== WORK TO BE COMPLETED ==
The records below hold a stretch from the line with "After a shutdown" through the line with "(Stop_success_not_running _ _ Hinv Hs)."; return exactly those lines, ends included, and nothing more.

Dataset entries
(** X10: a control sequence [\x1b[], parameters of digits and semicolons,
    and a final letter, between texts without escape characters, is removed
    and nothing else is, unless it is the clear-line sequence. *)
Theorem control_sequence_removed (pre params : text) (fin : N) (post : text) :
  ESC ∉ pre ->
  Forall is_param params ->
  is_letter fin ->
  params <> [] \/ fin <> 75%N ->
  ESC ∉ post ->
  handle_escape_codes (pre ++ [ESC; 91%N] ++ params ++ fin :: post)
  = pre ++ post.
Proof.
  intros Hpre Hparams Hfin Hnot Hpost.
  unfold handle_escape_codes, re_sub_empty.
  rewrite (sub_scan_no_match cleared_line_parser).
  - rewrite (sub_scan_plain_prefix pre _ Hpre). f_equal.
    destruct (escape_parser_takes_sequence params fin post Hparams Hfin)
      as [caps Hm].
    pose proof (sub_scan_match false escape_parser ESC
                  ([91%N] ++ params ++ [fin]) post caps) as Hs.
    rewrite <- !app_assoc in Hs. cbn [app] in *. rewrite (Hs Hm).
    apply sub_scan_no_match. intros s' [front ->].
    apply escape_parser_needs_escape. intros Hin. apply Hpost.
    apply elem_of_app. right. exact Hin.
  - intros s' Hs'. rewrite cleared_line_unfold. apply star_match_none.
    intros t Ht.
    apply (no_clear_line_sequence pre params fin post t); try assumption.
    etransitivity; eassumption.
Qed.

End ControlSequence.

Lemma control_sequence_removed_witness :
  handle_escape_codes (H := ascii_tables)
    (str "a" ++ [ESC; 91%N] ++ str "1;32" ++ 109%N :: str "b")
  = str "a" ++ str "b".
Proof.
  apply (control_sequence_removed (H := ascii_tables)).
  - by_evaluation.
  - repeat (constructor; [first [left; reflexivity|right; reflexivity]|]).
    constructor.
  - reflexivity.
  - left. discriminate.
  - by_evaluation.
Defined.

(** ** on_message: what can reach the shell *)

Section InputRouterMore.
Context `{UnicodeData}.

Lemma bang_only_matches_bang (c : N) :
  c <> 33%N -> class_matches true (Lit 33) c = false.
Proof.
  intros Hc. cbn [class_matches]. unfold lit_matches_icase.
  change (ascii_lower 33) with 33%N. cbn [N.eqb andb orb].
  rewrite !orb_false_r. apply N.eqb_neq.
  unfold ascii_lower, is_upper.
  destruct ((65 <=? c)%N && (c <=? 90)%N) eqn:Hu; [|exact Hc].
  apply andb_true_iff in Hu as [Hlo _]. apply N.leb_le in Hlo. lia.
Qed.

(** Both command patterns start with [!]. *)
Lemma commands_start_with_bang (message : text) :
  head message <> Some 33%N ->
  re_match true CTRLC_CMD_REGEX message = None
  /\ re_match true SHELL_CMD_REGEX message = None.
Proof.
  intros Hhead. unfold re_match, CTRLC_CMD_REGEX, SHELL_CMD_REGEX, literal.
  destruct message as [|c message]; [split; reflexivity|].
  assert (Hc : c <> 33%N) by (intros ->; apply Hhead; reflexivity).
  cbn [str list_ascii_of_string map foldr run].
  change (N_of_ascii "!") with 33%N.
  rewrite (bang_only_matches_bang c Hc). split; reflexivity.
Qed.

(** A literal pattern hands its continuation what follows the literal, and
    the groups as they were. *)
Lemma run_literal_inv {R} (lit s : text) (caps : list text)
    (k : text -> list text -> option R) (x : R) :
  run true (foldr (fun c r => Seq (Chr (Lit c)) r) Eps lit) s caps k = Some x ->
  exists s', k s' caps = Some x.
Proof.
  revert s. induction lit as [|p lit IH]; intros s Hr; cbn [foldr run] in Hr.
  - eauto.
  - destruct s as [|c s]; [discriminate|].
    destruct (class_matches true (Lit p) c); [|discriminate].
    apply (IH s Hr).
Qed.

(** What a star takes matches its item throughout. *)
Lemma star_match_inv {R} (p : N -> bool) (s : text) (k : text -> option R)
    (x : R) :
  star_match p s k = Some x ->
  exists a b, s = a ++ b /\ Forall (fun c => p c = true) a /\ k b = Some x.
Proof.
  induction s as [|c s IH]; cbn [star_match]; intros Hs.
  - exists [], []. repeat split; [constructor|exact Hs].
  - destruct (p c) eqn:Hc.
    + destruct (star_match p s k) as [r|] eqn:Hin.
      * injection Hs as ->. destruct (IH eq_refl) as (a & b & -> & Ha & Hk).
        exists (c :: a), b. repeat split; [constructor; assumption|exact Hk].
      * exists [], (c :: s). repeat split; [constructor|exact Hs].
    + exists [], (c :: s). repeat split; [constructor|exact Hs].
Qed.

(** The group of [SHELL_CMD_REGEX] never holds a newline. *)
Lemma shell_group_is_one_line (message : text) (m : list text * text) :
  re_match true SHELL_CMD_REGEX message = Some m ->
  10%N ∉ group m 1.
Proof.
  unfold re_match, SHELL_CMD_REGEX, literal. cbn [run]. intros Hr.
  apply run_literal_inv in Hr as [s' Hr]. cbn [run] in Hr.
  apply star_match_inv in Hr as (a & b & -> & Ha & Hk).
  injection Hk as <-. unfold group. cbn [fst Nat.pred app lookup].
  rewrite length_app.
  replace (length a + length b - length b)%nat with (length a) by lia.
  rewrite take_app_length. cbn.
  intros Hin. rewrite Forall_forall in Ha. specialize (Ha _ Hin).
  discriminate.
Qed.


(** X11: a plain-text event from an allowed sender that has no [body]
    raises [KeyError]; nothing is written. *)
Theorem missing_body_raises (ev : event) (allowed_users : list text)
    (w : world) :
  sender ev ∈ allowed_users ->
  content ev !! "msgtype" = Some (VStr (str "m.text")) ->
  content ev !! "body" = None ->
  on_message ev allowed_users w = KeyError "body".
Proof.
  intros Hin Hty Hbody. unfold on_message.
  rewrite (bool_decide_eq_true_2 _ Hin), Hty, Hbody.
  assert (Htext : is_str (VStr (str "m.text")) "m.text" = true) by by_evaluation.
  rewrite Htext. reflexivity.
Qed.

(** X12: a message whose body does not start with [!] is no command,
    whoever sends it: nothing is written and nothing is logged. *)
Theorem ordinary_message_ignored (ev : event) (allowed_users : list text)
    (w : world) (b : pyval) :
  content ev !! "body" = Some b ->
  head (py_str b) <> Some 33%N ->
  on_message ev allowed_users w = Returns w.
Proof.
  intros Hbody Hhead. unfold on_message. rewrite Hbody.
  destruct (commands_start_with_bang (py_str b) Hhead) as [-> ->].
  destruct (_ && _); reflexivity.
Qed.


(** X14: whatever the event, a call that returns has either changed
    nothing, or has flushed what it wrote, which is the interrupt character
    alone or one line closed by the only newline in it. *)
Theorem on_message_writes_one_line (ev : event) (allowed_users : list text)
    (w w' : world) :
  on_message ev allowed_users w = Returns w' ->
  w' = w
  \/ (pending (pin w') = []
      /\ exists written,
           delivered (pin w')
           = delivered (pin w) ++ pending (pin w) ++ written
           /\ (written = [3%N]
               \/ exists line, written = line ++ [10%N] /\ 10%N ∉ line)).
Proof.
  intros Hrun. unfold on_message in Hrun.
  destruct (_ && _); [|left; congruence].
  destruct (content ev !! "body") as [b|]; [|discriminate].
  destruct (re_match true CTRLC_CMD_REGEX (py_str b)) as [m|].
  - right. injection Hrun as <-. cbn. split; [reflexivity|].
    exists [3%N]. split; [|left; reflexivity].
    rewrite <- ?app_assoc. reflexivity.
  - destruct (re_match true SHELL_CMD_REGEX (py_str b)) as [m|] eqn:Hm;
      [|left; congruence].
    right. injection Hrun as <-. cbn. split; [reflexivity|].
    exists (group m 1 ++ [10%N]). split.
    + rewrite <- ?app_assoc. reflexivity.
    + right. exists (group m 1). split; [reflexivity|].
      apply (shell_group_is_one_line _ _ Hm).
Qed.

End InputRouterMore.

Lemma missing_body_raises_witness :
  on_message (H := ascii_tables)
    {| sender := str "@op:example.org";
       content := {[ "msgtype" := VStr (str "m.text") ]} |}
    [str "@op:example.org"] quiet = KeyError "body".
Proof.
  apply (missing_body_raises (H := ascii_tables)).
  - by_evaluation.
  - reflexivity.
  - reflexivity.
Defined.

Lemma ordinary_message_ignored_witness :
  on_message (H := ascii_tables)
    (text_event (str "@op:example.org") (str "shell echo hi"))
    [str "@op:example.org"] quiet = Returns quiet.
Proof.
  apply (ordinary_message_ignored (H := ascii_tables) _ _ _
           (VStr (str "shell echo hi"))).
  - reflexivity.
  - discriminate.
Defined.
---
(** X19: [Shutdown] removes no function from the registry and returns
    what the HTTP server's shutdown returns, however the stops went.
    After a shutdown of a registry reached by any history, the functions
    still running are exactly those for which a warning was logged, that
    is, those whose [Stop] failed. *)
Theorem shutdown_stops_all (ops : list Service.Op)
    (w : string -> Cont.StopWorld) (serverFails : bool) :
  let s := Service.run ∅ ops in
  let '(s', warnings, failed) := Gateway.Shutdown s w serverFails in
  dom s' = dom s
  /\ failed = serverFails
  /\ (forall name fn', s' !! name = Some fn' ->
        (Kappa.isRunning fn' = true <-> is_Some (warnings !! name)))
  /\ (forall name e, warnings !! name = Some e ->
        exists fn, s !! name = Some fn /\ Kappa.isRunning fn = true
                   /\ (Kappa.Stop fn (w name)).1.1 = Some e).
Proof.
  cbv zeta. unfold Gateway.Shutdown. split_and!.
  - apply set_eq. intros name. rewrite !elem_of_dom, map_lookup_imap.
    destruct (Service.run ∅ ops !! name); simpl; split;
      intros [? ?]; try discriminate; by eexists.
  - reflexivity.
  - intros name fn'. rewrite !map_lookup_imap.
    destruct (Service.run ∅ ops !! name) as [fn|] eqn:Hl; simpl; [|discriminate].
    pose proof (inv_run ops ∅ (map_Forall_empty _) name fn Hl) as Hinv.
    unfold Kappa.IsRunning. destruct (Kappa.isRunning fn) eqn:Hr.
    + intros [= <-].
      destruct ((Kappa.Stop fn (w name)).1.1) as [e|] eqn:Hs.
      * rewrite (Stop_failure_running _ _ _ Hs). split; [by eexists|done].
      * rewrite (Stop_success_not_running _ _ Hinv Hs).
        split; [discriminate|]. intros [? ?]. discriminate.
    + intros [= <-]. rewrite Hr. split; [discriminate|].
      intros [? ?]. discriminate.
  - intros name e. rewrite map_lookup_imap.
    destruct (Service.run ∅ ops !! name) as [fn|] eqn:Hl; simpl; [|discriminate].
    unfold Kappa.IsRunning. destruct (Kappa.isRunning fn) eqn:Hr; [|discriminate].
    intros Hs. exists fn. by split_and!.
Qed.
* * *
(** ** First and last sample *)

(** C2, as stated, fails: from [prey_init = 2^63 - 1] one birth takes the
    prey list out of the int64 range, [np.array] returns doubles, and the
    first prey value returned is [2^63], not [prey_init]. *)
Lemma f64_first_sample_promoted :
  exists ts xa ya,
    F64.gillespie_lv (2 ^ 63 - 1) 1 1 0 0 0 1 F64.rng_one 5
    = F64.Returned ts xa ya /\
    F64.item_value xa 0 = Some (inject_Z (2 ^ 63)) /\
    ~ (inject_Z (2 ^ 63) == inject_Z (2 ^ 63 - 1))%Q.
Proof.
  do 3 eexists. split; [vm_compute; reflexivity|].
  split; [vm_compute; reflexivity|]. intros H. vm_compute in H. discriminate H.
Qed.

== WRITTEN SOLUTION ==
    After a shutdown of a registry reached by any history, the functions
    still running are exactly those for which a warning was logged, that
    is, those whose [Stop] failed. *)
Theorem shutdown_stops_all (ops : list Service.Op)
    (w : string -> Cont.StopWorld) (serverFails : bool) :
  let s := Service.run ∅ ops in
  let '(s', warnings, failed) := Gateway.Shutdown s w serverFails in
  dom s' = dom s
  /\ failed = serverFails
  /\ (forall name fn', s' !! name = Some fn' ->
        (Kappa.isRunning fn' = true <-> is_Some (warnings !! name)))
  /\ (forall name e, warnings !! name = Some e ->
        exists fn, s !! name = Some fn /\ Kappa.isRunning fn = true
                   /\ (Kappa.Stop fn (w name)).1.1 = Some e).
Proof.
  cbv zeta. unfold Gateway.Shutdown. split_and!.
  - apply set_eq. intros name. rewrite !elem_of_dom, map_lookup_imap.
    destruct (Service.run ∅ ops !! name); simpl; split;
      intros [? ?]; try discriminate; by eexists.
  - reflexivity.
  - intros name fn'. rewrite !map_lookup_imap.
    destruct (Service.run ∅ ops !! name) as [fn|] eqn:Hl; simpl; [|discriminate].
    pose proof (inv_run ops ∅ (map_Forall_empty _) name fn Hl) as Hinv.
    unfold Kappa.IsRunning. destruct (Kappa.isRunning fn) eqn:Hr.
    + intros [= <-].
      destruct ((Kappa.Stop fn (w name)).1.1) as [e|] eqn:Hs.
      * rewrite (Stop_failure_running _ _ _ Hs). split; [by eexists|done].
      * rewrite (Stop_success_not_running _ _ Hinv Hs).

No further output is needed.